At 28, Ashley and Kevin have nearly reached financial independence. They own eight rental properties, with more under contract. Retirement is in the books in less than two years.

But we’re getting ahead of ourselves. Let’s start from the beginning, shall we?

The Move Abroad

“Since I was 12 years old, it was always my dream to teach abroad,” explains Ashley. “After graduating from college, I accepted a position to teach English in Japan, and Kevin quit his engineering job to join me for the adventure.”

But here’s the thing about most teachers who move abroad: They spend, and travel, and spend, and travel. At the end of the school year, they’re lucky if they’ve saved anything at all, despite often having housing provided for them. (I should know—many of my own friends are international teachers, from my wife’s school.)

Ashley and Kevin? They didn’t succumb to all that indulgent spending, despite the perks of provided housing and no income taxes. “Kevin worked part time at a private school in the evenings and did tutoring on the side. We worked opposite shifts so that we could share the car and cell phone to save money. While I was at work, he would study real estate and investments. We lived off his income and saved my salary.”
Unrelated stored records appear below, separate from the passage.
Lemma cond_correct c a b min p pre rest vs lv :
  expr_correct c → expr_correct a → expr_correct b → 0 ≤ min ≤ p → p ≤ 3 → follow p rest →
  let ts := toks_of 4 c ++ TOp OQuest :: toks_of 0 a ++ TOp OColon :: toks_of 3 b in
  match meaning lv (ECond c a b) vs with
  | (inl er, vs') => ∃ q, ERun min (at_ pre (ts ++ rest) vs lv) (inl er, q) ∧ vars q = vs'
  | (inr v, vs') => ∀ out, LRun min v (at_ (pre ++ ts) rest vs' lv) out → ERun min (at_ pre (ts ++ rest) vs lv) out
  end.
Proof.
  intros Hc Ha Hb Hmin Hp Hf ts. destruct (follow_else p rest Hp Hf) as [F1 F2].
  set (lb := toks_of 3 b ++ rest) in *. set (la := toks_of 0 a ++ TOp OColon :: lb).
  assert (Ets : ts ++ rest = toks_of 4 c ++ TOp OQuest :: la) by (unfold ts, la, lb; rewrite <- !app_assoc; simpl; by rewrite <- !app_assoc).
  assert (Cc : correct min 4 c pre (TOp OQuest :: la) vs lv) by (apply Hc; simpl; lia).
  rewrite Ets. unfold correct in Cc. simpl meaning. destruct (meaning lv c vs) as [[er|x] vs1]; [exact Cc|].
  assert (Ca : correct 0 0 a ((pre ++ toks_of 4 c) ++ [TOp OQuest]) (TOp OColon :: lb) vs1 (lv && negb (x =? 0)))
    by (apply Ha; simpl; done || lia).
  destruct (meaning (lv && negb (x =? 0)) a vs1) as [[er|y] vs2] eqn:Ma.
  { unfold correct in Ca. rewrite Ma in Ca. destruct Ca as (q & Hq & Hvs). exists q. split; [|done].
    apply Cc. eapply (LRun_cond _ _ _ _ lb); [lia|exact Hq|reflexivity]. }
  pose proof (correct_stop _ _ _ _ _ _ _ _ _ Ca I Ma) as Hq.
  set (pa := ((pre ++ toks_of 4 c) ++ [TOp OQuest]) ++ toks_of 0 a) in *.
  assert (Cb : correct 3 3 b (pa ++ [TOp OColon]) rest vs2 (lv && (x =? 0))) by (apply Hb; done || lia).
  destruct (meaning (lv && (x =? 0)) b vs2) as [[er|z] vs3] eqn:Mb.
  - unfold correct in Cb. rewrite Mb in Cb. destruct Cb as (q & Hq' & Hvs). exists q. split; [|done].
    apply Cc. eapply (LRun_cond _ _ _ _ lb); [lia|exact Hq|]. exists pa, vs2, (lv && negb (x =? 0)), (inl er, q). done.
  - pose proof (correct_stop _ _ _ _ _ _ _ _ _ Cb F2 Mb) as Hq'.
    assert (Epre : (pa ++ [TOp OColon]) ++ toks_of 3 b = pre ++ ts) by (unfold pa, ts; by rewrite <- !app_assoc).
    rewrite Epre in Hq'. intros out Hout. apply Cc. eapply (LRun_cond _ _ _ _ lb); [lia|exact Hq|].
    exists pa, vs2, (lv && negb (x =? 0)). eexists. split; [done|]. split; [exact Hq'|exact Hout].
Qed.

Lemma set_correct x op e min p pre rest vs lv :
  expr_correct e → set_op op = true → 0 ≤ min ≤ p → p = 0 ∨ p = 2 → (p = 2 → min = 2) → follow p rest →
  let ts := TName x :: TOp op :: toks_of 2 e in
  match meaning lv (ESet x op e) vs with
  | (inl er, vs') => ∃ q, ERun min (at_ pre (ts ++ rest) vs lv) (inl er, q) ∧ vars q = vs'
  | (inr v, vs') => ∀ out, LRun min v (at_ (pre ++ ts) rest vs' lv) out → ERun min (at_ pre (ts ++ rest) vs lv) out
  end.
Proof.
  intros He Hop Hmin Hp H2 Hf ts. destruct (follow_rhs p rest Hp Hf) as (F1 & F2 & F3).
  assert (min = p) as -> by lia.
  assert (Ce : correct 2 2 e (pre ++ [TName x; TOp op]) rest vs lv) by (apply He; done || lia).
  simpl meaning. destruct (meaning lv e vs) as [[er|rhs] vs1] eqn:Me.
  { unfold correct in Ce. rewrite Me in Ce. destruct Ce as (q & Hq & Hvs). exists q. split; [|done].
    eapply ERun_set; [done|lia|exact Hq|done]. }
  pose proof (correct_stop _ _ _ _ _ _ _ _ _ Ce F2 Me) as Hq.
  assert (Epre : (pre ++ [TName x; TOp op]) ++ toks_of 2 e = pre ++ ts) by (unfold ts; by rewrite <- app_assoc).
  rewrite Epre in Hq. destruct (if bool_decide (op = OAssign) then _ else _) as [er|v] eqn:Ev.
  - exists (at_ (pre ++ ts) rest vs1 lv). split; [|done]. eapply ERun_set; [done|lia|exact Hq|].
    exists (pre ++ ts), rest, vs1. split; [done|]. by rewrite Ev.
  - intros out Hout. assert (out = (inr v, at_ (pre ++ ts) rest (store lv x v vs1) lv)) as ->
      by (eapply LRun_det; [exact Hout|by apply LRun_stop]).
    eapply ERun_set; [done|lia|exact Hq|]. exists (pre ++ ts), rest, vs1. split; [done|]. by rewrite Ev.
Qed.

(** From the levels where [e] needs no parentheses to all of them. *)
Lemma all_levels e (bare : Z → bool) :
  (∀ p, toks_of p e = paren (negb (bare p)) (toks_of 0 e)) → bare 0 = true → bare 15 = false →
  (∀ min p pre rest vs lv, 0 ≤ min ≤ p → (p = 2 → min = 2) → follow p rest → bare p = true →
    correct min p e pre rest vs lv) →
  expr_correct e ∧ operand_correct (toks_of 15 e) e.
Proof.
  intros Ht H0 H15 Hbare.
  assert (Hw : ∀ p, bare p = false → toks_of p e = TLParen :: toks_of 0 e ++ [TRParen]) by (intros p E; by rewrite Ht, E).
  assert (Hop : operand_correct (TLParen :: toks_of 0 e ++ [TRParen]) e).
  { intros pre rest vs lv Hf. assert (C0 : correct 0 0 e (pre ++ [TLParen]) (TRParen :: rest) vs lv) by (apply Hbare; done || lia).
    simpl app. rewrite <- app_assoc. simpl app. destruct (meaning lv e vs) as [[er|v] vs'] eqn:Hm.
    - unfold correct in C0. rewrite Hm in C0. destruct C0 as (q & Hq & Hvs). exists q. split; [|done].
      exact (PRun_paren pre rest vs lv vs' (inl er, q) (toks_of 0 e) Hq I).
    - apply (correct_stop _ _ _ _ _ _ _ _ _ C0 I) in Hm.
      assert (E : (pre ++ [TLParen]) ++ toks_of 0 e = pre ++ TLParen :: toks_of 0 e) by (by rewrite <- app_assoc).
      rewrite E in Hm. exact (PRun_paren pre rest vs lv vs' (inr v, _) (toks_of 0 e) Hm eq_refl). }
  split; [|by rewrite Hw].
  intros min p pre rest vs lv Hmin Hp H2 Hf. destruct (bare p) eqn:Eb; [by apply Hbare|].
  by eapply operand_expr; [exact Hop|by apply Hw| | |].
Qed.

(** From an operand to every level. *)
Lemma operand_levels ts e : operand_correct ts e → (∀ p, toks_of p e = ts) →
  (∀ rest, follow 15 rest → set_ahead (ts ++ rest) = false) → expr_correct e ∧ operand_correct (toks_of 15 e) e.
Proof.
  intros Ho Ht Hs. split; [|by rewrite Ht]. intros min p pre rest vs lv _ Hp _ Hf. by eapply operand_expr.
Qed.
That’s pretty incredible: They lived off Kevin’s pickup work and side gigs and saved her entire full-time salary.

Still, they managed to do plenty of traveling, both within Japan and around the region. They simply did it on a lean budget.

Kevin & Ashley Thompson in Japan

Offense & Defense in Financial Planning

When I asked what inspired them to live so frugally and save so ambitiously, Ashley named an old favorite of mine. “When I was 18, my boyfriend (now husband) Kevin introduced me to Robert Kiyosaki’s Rich Dad Poor Dad. Soon after graduating from university, I came across Mr. Money Mustache, and we took some extreme measures to save as much as possible in order to reach our outrageous financial independence goals.”

Personal finance writers love to bicker and drone on about the savings-versus-earnings argument. But getting ahead financially requires both: On the offensive (earnings) side, it’s critical to maximize your earnings however possible. That could mean a new (higher-paying) job, or a raise, or better benefits, a side gig, rental properties, or any number of other income streams.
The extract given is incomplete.